La fine di Donna Lionora strappa applausi a scena aperta

Al Ridotto del Mercadante l’ultimo allestimento del trittico ispirato al Resto di Niente, il celebre romanzo storico di Enzo Striano

Applausi prolungati e meritati per “Fine di Donna Lionora” rappresentato al Ridotto del Mercadante giovedì scorso e in replica fino al 15 aprile. E’ l’ultimo allestimento, di cui Alessandra Cutolo ha firmato la regia, del trittico ispirato al celebre romanzo storico del 1986 di Enzo Striano, Il resto di niente, sulla vita di Eleonora de Fonseca Pimentel all’epoca della Rivoluzione Napoletana del 1799, con drammaturgia di Maurizio Braucci. In scena, come nel precedente Sviluppo di Donna Lionor, Teresa Saponangelo, accompagnata da Vincenzo Nemolato. Con loro recitano Flora Faliti e Anna Patierno del laboratorio “Piazza bella piazza” del Quartiere Forcella, lo storico progetto teatrale delle donne-attrici nato nel 2006 al Teatro Trianon diretto da Marina Rippa. Fine di Donna Lionora è l’ultimo atto della rivoluzione napoletana del 1799. E’ il racconto della morte della donna che l’ha rappresentata. Ma anche del naufragio di un’utopia, la fine del sogno di abolire i privilegi di una parte della città. Il sogno di accorciare la distanza tra lazzari e giacobini, ignoranti e colti, selvaggi ed educati.

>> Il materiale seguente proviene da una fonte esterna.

(** What the [finally] block does to a state whose [tempPath] is [p]. *)
Definition cleaned (H : Save.host) (p : string) (st : Save.state) : Save.state :=
  match Save.unlink_fault H with
  | Some e =>
      Save.mkState (Save.disk st)
        (Save.trace st ++ [Save.FsUnlink p; Save.Console (Save.ErrDeletingTemp e)])
        (Save.tempPath st)
  | None =>
      match Save.disk st !! p with
      | Some _ =>
          Save.mkState (delete p (Save.disk st))
            (Save.trace st ++ [Save.FsUnlink p; Save.Console Save.LogTempDeleted])
            (Save.tempPath st)
      | None =>
          Save.mkState (Save.disk st)
            (Save.trace st ++
               [Save.FsUnlink p; Save.Console (Save.ErrDeletingTemp Save.ENOENT)])
            (Save.tempPath st)
      end
  end.

(** The same host with another outcome for [fs.unlink]. *)
Definition with_unlink_fault (f : option string) (H : Save.host) : Save.host :=
  Save.mkHost (Save.now H) (Save.temp_dir H) (Save.path_join H) (Save.Number H)
    (Save.writeFile_fault H) (Save.stat_fault H) (Save.copyFile_fault H) f
    (Save.ffprobe H) (Save.ffmpeg H).

(** The same host with another prober. *)
Definition with_ffprobe (p : option bytes -> Save.probe_outcome) (H : Save.host)
  : Save.host :=
  Save.mkHost (Save.now H) (Save.temp_dir H) (Save.path_join H) (Save.Number H)
    (Save.writeFile_fault H) (Save.stat_fault H) (Save.copyFile_fault H)
    (Save.unlink_fault H) p (Save.ffmpeg H).

(** The actions other than console output. *)
Definition effects (es : list Save.event) : list Save.event :=
  List.filter (fun e => match e with Save.Console _ => false | _ => true end) es.

(** The probe failures of the specification: an ffprobe error, metadata
    that cannot be read, or no video stream. *)
Definition probe_failed (p : Save.probe_outcome) : Prop :=
  match p with
  | Save.ProbeError _ => True
  | Save.ProbeData m =>
      match Save.streams m with
      | None => True
      | Some ss =>
          Forall (fun s => Save.codec_type s <> "video") ss
      end
  end.

(** Writing, measuring and copying files work. *)
Definition fs_healthy (H : Save.host) : Prop :=
  Save.writeFile_fault H = None /\ Save.stat_fault H = None /\
  Save.copyFile_fault H = None.

(** The call gets as far as the transcoder: a buffer with data, a temp
    file written and measured, and a format other than the native one. *)
Definition reaches_transcode (H : Save.host) (r : Save.request) : bool :=
  negb (Save.buffer_empty (Save.buffer r)) &&
  bool_decide (Save.writeFile_fault H = None) &&
  bool_decide (Save.stat_fault H = None) &&
  negb (String.eqb (Save.format r) "webm").

(** The command the transcode path builds from the request. *)
Definition command_of (H : Save.host) (r : Save.request) : Save.ffmpeg_command :=
  Save.commandOf (Save.temp_path H) (Save.videoBitrateOf (Save.bitrate r))
    (Save.scaleFilterOf (Save.preserveAspectRatio r)
       (fst (Save.parse_resolution (Save.resolution r)))
       (snd (Save.parse_resolution (Save.resolution r))))
    (Save.filePath r).

(** The ratio [w / h] lies strictly between [lo] and [hi]. *)
Definition in_band (lo hi : Q) (w h : Z) : Prop :=
  (lo < inject_Z w / inject_Z h)%Q /\ (inject_Z w / inject_Z h < hi)%Q.

(** The label of the fraction [w : h] in lowest terms, capped at 100. *)
Definition reduced_label (w h : Z) : string :=
  let g := Z.gcd w h in
  if (100 <? w / g) || (100 <? h / g) then "16:9"
  else dec (w / g) +:+ ":" +:+ dec (h / g).

(** At most one handler in flight, and then no recording; at most one live
    child, and none unless [isRecording] is set. *)
Definition one_session (m : Session.main) : Prop :=
  (length (Session.pending m) <= 1)%nat /\
  (length (Session.running m) <= 1)%nat /\
  (Session.pending m <> [] ->
   Session.running m = [] /\ Session.isRecording m = false) /\
  (Session.isRecording m = false -> Session.running m = []).

(** A delivery that does not start a request while another is in flight. *)
Definition serialized (d : Session.delivery) (m : Session.main) : Prop :=
  match d with
  | Session.StartRecording _ _ _ => Session.pending m = []
  | _ => True
  end.

(** Deliveries none of which starts a request while another is in
    flight. *)
Fixpoint serial (join : string -> string -> string)
    (ds : list Session.delivery) (m : Session.main) : Prop :=
  match ds with
  | [] => True
  | d :: rest => serialized d m /\ serial join rest (Session.step join d m)
  end.

(** A host for concrete runs: a POSIX temp directory, no failing [fs] call,
    a prober that fails and a transcoder that succeeds. *)
Definition plain_host : Save.host :=
  Save.mkHost 1700000000000 "/tmp" posix_join (fun _ => XNaN)
    None None None None
    (fun _ => Save.ProbeError "ffprobe exited with code 1")
    (fun _ _ => Save.Encoded [Byte.x00; Byte.x00; Byte.x01]).

Definition recording : bytes := [Byte.x1a; Byte.x45; Byte.xdf; Byte.xa3].

Definition webm_request : Save.request :=
  Save.mkRequest "/home/u/a.webm" (Some recording) "webm" (Some "1920x1080")
    (Some 5000000) true.

Definition stretch_request : Save.request :=
  Save.mkRequest "/home/u/a.mp4" (Some recording) "mp4" (Some "1920x1080")
    (Some 5000000) false.

Definition empty_request : Save.request :=
  Save.mkRequest "/home/u/a.mp4" (Some []) "mp4" (Some "1920x1080")
    (Some 5000000) true.

(** The number of seconds a clock string [H:M:S] stands for. *)
Definition clock_seconds (s : string) : option Z :=
  match split ":" s with
  | [h; m; c] =>
      match parseInt h, parseInt m, parseInt c with
      | Int a, Int b, Int d => Some (3600 * a + 60 * b + d)
      | _, _, _ => None
      end
  | _ => None
  end.

(** The size of an entry of the picker. *)
Definition size_of (r : Picker.resolution) : Z * Z :=
  (Picker.width r, Picker.height r).

(** The entries of [l] that are the first of their size, none of which is
    the size of an entry of [seen]. *)
Fixpoint first_of_each (seen l : list Picker.resolution) : list Picker.resolution :=
  match l with
  | [] => []
  | x :: r =>
      if existsb (Picker.same_size x) seen then first_of_each (seen ++ [x]) r
      else x :: first_of_each (seen ++ [x]) r
  end.

(** The blobs with data among the occurrences of a stream, in order. *)
Fixpoint payloads (os : list Capture.occurrence) : list bytes :=
  match os with
  | [] => []
  | Capture.Data (Some blob) :: r =>
      if 0 <? Z.of_nat (length blob) then blob :: payloads r else payloads r
  | _ :: r => payloads r
  end.

(** The status the window is left with. *)
Definition final_status (r : Capture.stopped) : string :=
  List.last (Capture.statuses r) "".

(** What [stop-recording] relies on: the live children are the process in
    [ffmpegProcess], they write [recordingPath] with the extension [.mp4],
    and the metadata file of [recordingPath] has been written. *)
Definition session_consistent (m : Session.main) : Prop :=
  (forall p, In p (Session.running m) ->
     Session.ffmpegProcess m = Some (Session.pid p) /\
     List.last (Session.args p) "" = Session.recordingPath m +:+ ".mp4" /\
     In (Session.recordingPath m +:+ "-metadata.json") (Session.metadata_files m)) /\
  (forall request sourceId audioDeviceId,
     In (request, Session.AwaitMetadata sourceId audioDeviceId) (Session.pending m) ->
     In (Session.recordingPath m +:+ "-metadata.json") (Session.metadata_files m)).

(** A successful answer to a stop request: it says "encrypted", gives a path
    and names the encrypted file of a metadata file that was rewritten. *)
Definition encrypted_answer (w : Lifecycle.world) (r : Lifecycle.stop_response)
  : Prop :=
  Lifecycle.stop_message r = "Recording stopped and encrypted" /\
  Lifecycle.path r <> None /\
  exists q iv,
    Lifecycle.encryptedPath r = Some (q +:+ "-encrypted.mp4") /\
    In (q +:+ "-metadata.json", q +:+ "-encrypted.mp4", iv) (Lifecycle.rewrites w).

(** What every reachable state of the main process satisfies: without a key
    nothing records, no start is past its key and no stop waits for a child;
    the stops past the close carry the two paths of one recording. *)
Definition keyed (w : Lifecycle.world) : Prop :=
  (Session.encryptionKey (Lifecycle.main w) = None ->
   Session.isRecording (Lifecycle.main w) = false /\
   (forall i s a,
      ~ In (i, Session.AwaitMetadata s a) (Session.pending (Lifecycle.main w))) /\
   (forall i c iv, ~ In (i, Lifecycle.AwaitClose c iv) (Lifecycle.stopping w))) /\
  (forall i mp ep iv,
     In (i, Lifecycle.AwaitRead mp ep iv) (Lifecycle.stopping w) ->
     exists q, mp = q +:+ "-metadata.json" /\ ep = q +:+ "-encrypted.mp4") /\
  (forall i ep,
     In (i, Lifecycle.AwaitWrite ep) (Lifecycle.stopping w) ->
     exists q iv, ep = q +:+ "-encrypted.mp4" /\
       In (q +:+ "-metadata.json", ep, iv) (Lifecycle.rewrites w)) /\
  (forall request r,
     In (request, r) (Lifecycle.stop_responses w) ->
     Lifecycle.stop_success r = true -> encrypted_answer w r).


(** Inputs for concrete runs: the entry of a 1440 by 900 display, the
    settings of a WebM and of a stretched MP4 recording, one recording of the
    main process from its start to the close of its child, and the same
    recording stopped by a request. *)
Definition laptop : Display.resolution :=
  Display.resolutionOf (Display.mkDisplay 1440 900 2).

Definition standard_definition : Picker.resolution :=
  Picker.mkResolution 854 480 "SD (854×480)" (Some "16:9") None false.

Definition webm_settings : Capture.settings :=
  Capture.mkSettings "webm" (Picker.selectedResolution Picker.initial_choices)
    5000000 true.

Definition mp4_settings : Capture.settings :=
  Capture.mkSettings "mp4" (Picker.selectedResolution Picker.initial_choices)
    5000000 false.

Definition one_recording : list Session.delivery :=
  [Session.StartRecording 1 "1" None;
   Session.DirectoriesReady 1 "/rec" "t1" [Byte.x2a];
   Session.MetadataWritten 1;
   Session.ProcessClosed 0 0].

Definition stopped_recording : list Lifecycle.delivery :=
  [Lifecycle.OfSession (Session.StartRecording 1 "1" None);
   Lifecycle.OfSession (Session.DirectoriesReady 1 "/rec" "t1" [Byte.x2a]);
   Lifecycle.OfSession (Session.MetadataWritten 1);
   Lifecycle.StopRecording 7 [Byte.x01];
   Lifecycle.OfSession (Session.ProcessClosed 0 0);
   Lifecycle.MetadataRead 7 None;
   Lifecycle.MetadataRewritten 7].
(* ===================================================================== *)
(** ** Numbers and strings *)
(* ===================================================================== *)

Section JsFacts.

Lemma read_digits_uint (d : Decimal.uint) :
  forall acc,
    read_digits (NilEmpty.string_of_uint d) acc =
    match d with
    | Decimal.Nil => acc
    | _ => Some (uint_val d (default 0 acc))
    end.
Proof.
  induction d; intros acc; simpl; try reflexivity;
    rewrite IHd; destruct d; simpl; try reflexivity; f_equal; f_equal; lia.
Qed.

Lemma of_uint_acc_val (d : Decimal.uint) :
  forall acc, Z.pos (Pos.of_uint_acc d acc) = uint_val d (Z.pos acc).
Proof.
  induction d; intros acc; simpl; try reflexivity;
    rewrite IHd; f_equal; lia.
Qed.

Lemma of_uint_val (d : Decimal.uint) : Z.of_N (Pos.of_uint d) = uint_val d 0.
Proof.
  induction d; simpl; try reflexivity; try assumption;
    rewrite of_uint_acc_val; reflexivity.
Qed.

Lemma to_uint_nonnil (n : N) : N.to_uint n <> Decimal.Nil.
Proof.
  destruct n; simpl; [discriminate | apply Unsigned.to_uint_nonnil].
Qed.

Lemma read_digits_udec (n : N) : read_digits (udec n) None = Some (Z.of_N n).
Proof.
  unfold udec. rewrite read_digits_uint.
  pose proof (to_uint_nonnil n) as Hn.
  rewrite <- (DecimalN.Unsigned.of_to n) at 2.
  unfold N.of_uint. rewrite of_uint_val.
  destruct (N.to_uint n); [contradiction | reflexivity ..].
Qed.

(** A rendered natural starts with a digit: nothing is trimmed and there is
    no sign to strip. *)
Lemma udec_head (n : N) :
  exists c r, udec n = String c r /\ is_digit c = true.
Proof.
  unfold udec. pose proof (to_uint_nonnil n) as Hn.
  destruct (N.to_uint n); [contradiction | simpl; eauto ..].
Qed.

Lemma parseInt_udec (n : N) : parseInt (udec n) = Int (Z.of_N n).
Proof.
  destruct (udec_head n) as (c & r & E & Hc).
  pose proof (read_digits_udec n) as R. rewrite E in R.
  unfold parseInt. rewrite E.
  assert (Hws : is_ws c = false).
  { unfold is_digit, digit_val in Hc. unfold is_ws.
    destruct ((48 <=? N_of_ascii c)%N && (N_of_ascii c <=? 57)%N) eqn:B;
      [| discriminate].
    apply andb_prop in B as [B1 B2].
    apply N.leb_le in B1. apply N.leb_le in B2.
    rewrite andb_false_intro2 by (apply N.leb_gt; lia).
    apply N.eqb_neq. lia. }
  simpl trim_start. rewrite Hws.
  assert (Hm : Ascii.eqb c "-" = false)
    by (apply Ascii.eqb_neq; intros ->; discriminate).
  assert (Hp : Ascii.eqb c "+" = false)
    by (apply Ascii.eqb_neq; intros ->; discriminate).
  rewrite Hm, Hp, R. reflexivity.
Qed.

(** Parsing a rendered integer gives the integer back. *)
Lemma parseInt_dec (z : Z) : parseInt (dec z) = Int z.
Proof.
  unfold dec. destruct (Z.ltb_spec z 0) as [Hneg | Hpos].
  - change ("-" +:+ udec (Z.to_N (- z))) with (String "-" (udec (Z.to_N (- z)))).
    unfold parseInt. cbn [trim_start].
    change (is_ws "-") with false. cbv iota.
    change (Ascii.eqb "-" "-") with true. cbv iota beta.
    rewrite read_digits_udec. f_equal. lia.
  - rewrite parseInt_udec. f_equal. lia.
Qed.
(** * The form builder: field tree, locator, mutators, preview validation

    A shallow embedding of the field-tree engine of the form builder:
    - [types.ts]                        the field model,
    - [utils/findField.ts]              the tree locator,
    - [context/FormBuilderContext.tsx]  the tree mutators,
    - [components/FormPreview.tsx]      validation and the labelled export,
    - [ConfigurableFormBuilder.tsx]     import and export of the schema,
    - [utils/generateId.ts]             the ids of new fields,
    - [components/FieldEditor.tsx], [components/FieldTree.tsx]
                                        the updates the editor sends.

    Conventions of the embedding.
    - A JavaScript string is a [string], a character standing for a code
      unit below 256; [===] on strings is [String.eqb].
    - A JavaScript number is a [JsNumber]: a rational, or one of the three
      non-finite values; the two zeros are one.  Only comparisons are taken
      on numbers.
    - A plain object used as a dictionary ([FormData], [FieldErrors], the
      labelled export, a parsed JSON object) is a [gmap string _] of its own
      properties.  The import reads a parsed object under fixed names
      ([id], [type], ...), none of them a property of [Object.prototype],
      and there the own properties are all there is to read.  The preview
      reads and writes under the ids and labels of the form, which are any
      strings: there a read that finds no own property goes on to
      [Object.prototype] ([Preview.get]), and a write under [__proto__]
      goes to the setter of that accessor ([Preview.assign],
      [Preview.store], [Preview.setLabel]).  [Object.prototype] is taken as
      the engine sets it up; where the code would write on it, or put
      another object in its place, the embedding stops with [None].
      A record of the form data that is coerced to a number is taken to
      inherit [valueOf] and [toString], so that it coerces to [NaN]; form
      data in which one record owns both properties, where the coercion
      throws, are outside the embedding.
    - State held by React hooks is passed explicitly; a [setX (prev => ...)]
      updater is the function from the previous to the next state. *)

From Stdlib Require Import String Ascii List Bool ZArith QArith Lia.
From Stdlib Require DecimalString.
From stdpp Require Import base gmap strings list.

Set Warnings "-register-all".
#[local] Open Scope string_scope.
#[local] Open Scope nat_scope.
#[local] Open Scope list_scope.

(** ** Numbers *)

Inductive JsNumber : Type :=
| Finite (q : Q)
| NaN
| PosInfinity
| NegInfinity.

(** [a < b] of JavaScript: false as soon as one side is [NaN]. *)
Definition js_lt (a b : JsNumber) : bool :=
  match a, b with
  | NaN, _ | _, NaN => false
  | Finite x, Finite y => negb (Qle_bool y x)
  | Finite _, PosInfinity => true
  | Finite _, NegInfinity => false
  | PosInfinity, _ => false
  | NegInfinity, NegInfinity => false
  | NegInfinity, _ => true
  end.

(** [a > b] is [b < a]. *)
Definition js_gt (a b : JsNumber) : bool := js_lt b a.

Definition isNaN (n : JsNumber) : bool :=
  match n with NaN => true | _ => false end.

Definition isFiniteNumber (n : JsNumber) : bool :=
  match n with Finite _ => true | _ => false end.

(** ** The field model ([types.ts]) *)

Inductive FieldType : Type := text | number | group.

Definition FieldType_eqb (a b : FieldType) : bool :=
  match a, b with
  | text, text | number, number | group, group => true
  | _, _ => false
  end.

(** The attributes a field object owns besides [type] and [fields].
    [BaseField] of the source lists [id], [label], [required]; [min] and
    [max] are declared on [NumberField] only, but a field object of any
    type can own them at run time (object spread copies them), so they are
    kept here.  [None] is an absent or [undefined] property. *)
Record BaseField : Type := mkBase {
  id : string;
  label : string;
  required : bool;
  min : option JsNumber;
  max : option JsNumber
}.

(** [FormField = TextField | NumberField | GroupField]; a group always owns
    its [fields] array. *)
Inductive FormField : Type :=
| TextField (b : BaseField)
| NumberField (b : BaseField)
| GroupField (b : BaseField) (fields : list FormField).

Definition base (f : FormField) : BaseField :=
  match f with
  | TextField b | NumberField b | GroupField b _ => b
  end.

Definition type (f : FormField) : FieldType :=
  match f with
  | TextField _ => text
  | NumberField _ => number
  | GroupField _ _ => group
  end.

Definition fid (f : FormField) : string := id (base f).
Definition flabel (f : FormField) : string := label (base f).
Definition frequired (f : FormField) : bool := required (base f).
Definition fmin (f : FormField) : option JsNumber := min (base f).
Definition fmax (f : FormField) : option JsNumber := max (base f).

(** [FormConfig = { fields: FormField[] }]. *)
Record FormConfig : Type := mkConfig { cfg_fields : list FormField }.

(** Induction over the tree, with the children of a group covered. *)
Section FormField_induction.
Variable P : FormField -> Prop.
Hypothesis Htext : forall b, P (TextField b).
Hypothesis Hnumber : forall b, P (NumberField b).
Hypothesis Hgroup : forall b fs, Forall P fs -> P (GroupField b fs).

Fixpoint FormField_tree_ind (f : FormField) : P f :=
  match f with
  | TextField b => Htext b
  | NumberField b => Hnumber b
  | GroupField b fs =>
      Hgroup b fs
        ((fix all (l : list FormField) : Forall P l :=
            match l with
            | [] => @List.Forall_nil _ P
            | g :: r => @List.Forall_cons _ P g r (FormField_tree_ind g) (all r)
            end) fs)
  end.
End FormField_induction.

(** ** The tree locator ([utils/findField.ts]) *)

Module Locator.
Lemma filter_tied_insert c x y l :
  List.filter (tied get lt c x) (insert (comparator get lt c) y l)
  = List.filter (tied get lt c x) (y :: l).
Proof.
  induction l as [|z l IH]; [done|]. cbn [insert].
  destruct (Z.leb (comparator get lt c y z) 0) eqn:Hcmp; [done|].
  cbn [List.filter]. rewrite IH. cbn [List.filter].
  destruct (tied get lt c x y) eqn:Hy, (tied get lt c x z) eqn:Hz; try done.
  pose proof (tied_trans c x y z Hy Hz) as Hyz.
  by rewrite (moved_past_not_tied c y z Hcmp) in Hyz.
Qed.

Lemma filter_tied_sort c x l :
  List.filter (tied get lt c x) (sort (comparator get lt c) l)
  = List.filter (tied get lt c x) l.
Proof.
  induction l as [|y l IH]; [done|].
  cbn [sort foldr]. fold (sort (comparator get lt c) l).
  rewrite filter_tied_insert. cbn [List.filter]. by rewrite IH.
Qed.

(** X21: sorting is stable in both directions: the rows tied with any given
    row in the sort column are rendered in the order they have in the data
    array.  (For cell values on which [<] is negatively transitive, as it
    is on numbers other than NaN and on strings.) *)
Theorem tied_rows_keep_their_order
    (heap : gmap nat (list T)) (data : Ref) (rows : list T)
    (c : SortConfig) (x : T) :
  heap !! data = Some rows →
  List.filter (tied get lt c x) (renderedRows get lt heap data (Some c))
  = List.filter (tied get lt c x) rows.
Proof.
  intros Hdata. unfold renderedRows.
  destruct (sortedData_Some get lt heap data rows c Hdata) as [-> _].
  rewrite lookup_insert_eq. cbn. apply filter_tied_sort.
Qed.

Lo sforzo di portare in città l’enorme potenziale di modernità che il secolo dei lumi aveva diffuso in Europa. Il tentativo di comunicare coi lazzari recalcitranti e d’imporre loro una visione del mondo. Ma anche la fine del Monitore Napoletano, il giornale che avrebbe voluto educare il popolo.

 

Cosa resta oggi di quest’utopia? Il resto di niente? O forse alcune delle questioni centrali della città sono le stesse di allora? La parola di Enzo Striano, nell’adattamento drammaturgo di Maurizio Braucci, si integra con quella di Vincenzo Cuoco, giacobino sopravvissuto alla sconfitta, addolorato nel raccontare il sacrificio della sua generazione e teso nello sforzo di “giovare ai posteri”. Segnaliamo quattro momenti particolarmente significativi. L’ultimo atto del “Monitore” che muore al numero 35 del 20 di pratile, quando i ragazzini della tipografia portano a casa di Donna Lionora i pacchi del giornale e le dicono: “Signo’, né ieri né stamattina è venuto nisciuno a ritirà li pacchi. Don Salvatore ha detto de li porta’ a la casa vostra”. L’illusione della donna di avere salva la vita quando viene imbarcata su una nave in rotta per Toledo, dopo poco vanificata perché viene fatta scendere e ricondotta alla Vicaria. Il processo sommario fatto dal famigerato Speciale con  la redingote nera e il codino. Quando Eleonora manda un piccolo bacio al condannato a morte Domenico Cirillo, il “giudice” esclama: “Che so’ ste fetenzie! Davanti a noi! Questo è un luogo sacro della Legge, non uno dei bordelli in cui avete trasformato Napoli! Che dissoluzione! Non ve mettite scuorno? Puh, via da davanti a me, mi disgustate. Pena di Morte”. Infine l’impiccagione. Dice Striano: «Vacilla. Mastro Donato il boia la sorregge, poi la spinge, con delicatezza. Le tiene una mano per farla salire sopra lo scaletto. Prima di dare il calcio la guarda, con occhio serio, un po’ aggrondato”. Le scene e i costumi sono di Marta Crisolini Malatesta; le luci di Gigi Saccomandi; la produzione del Teatro Stabile di Napoli.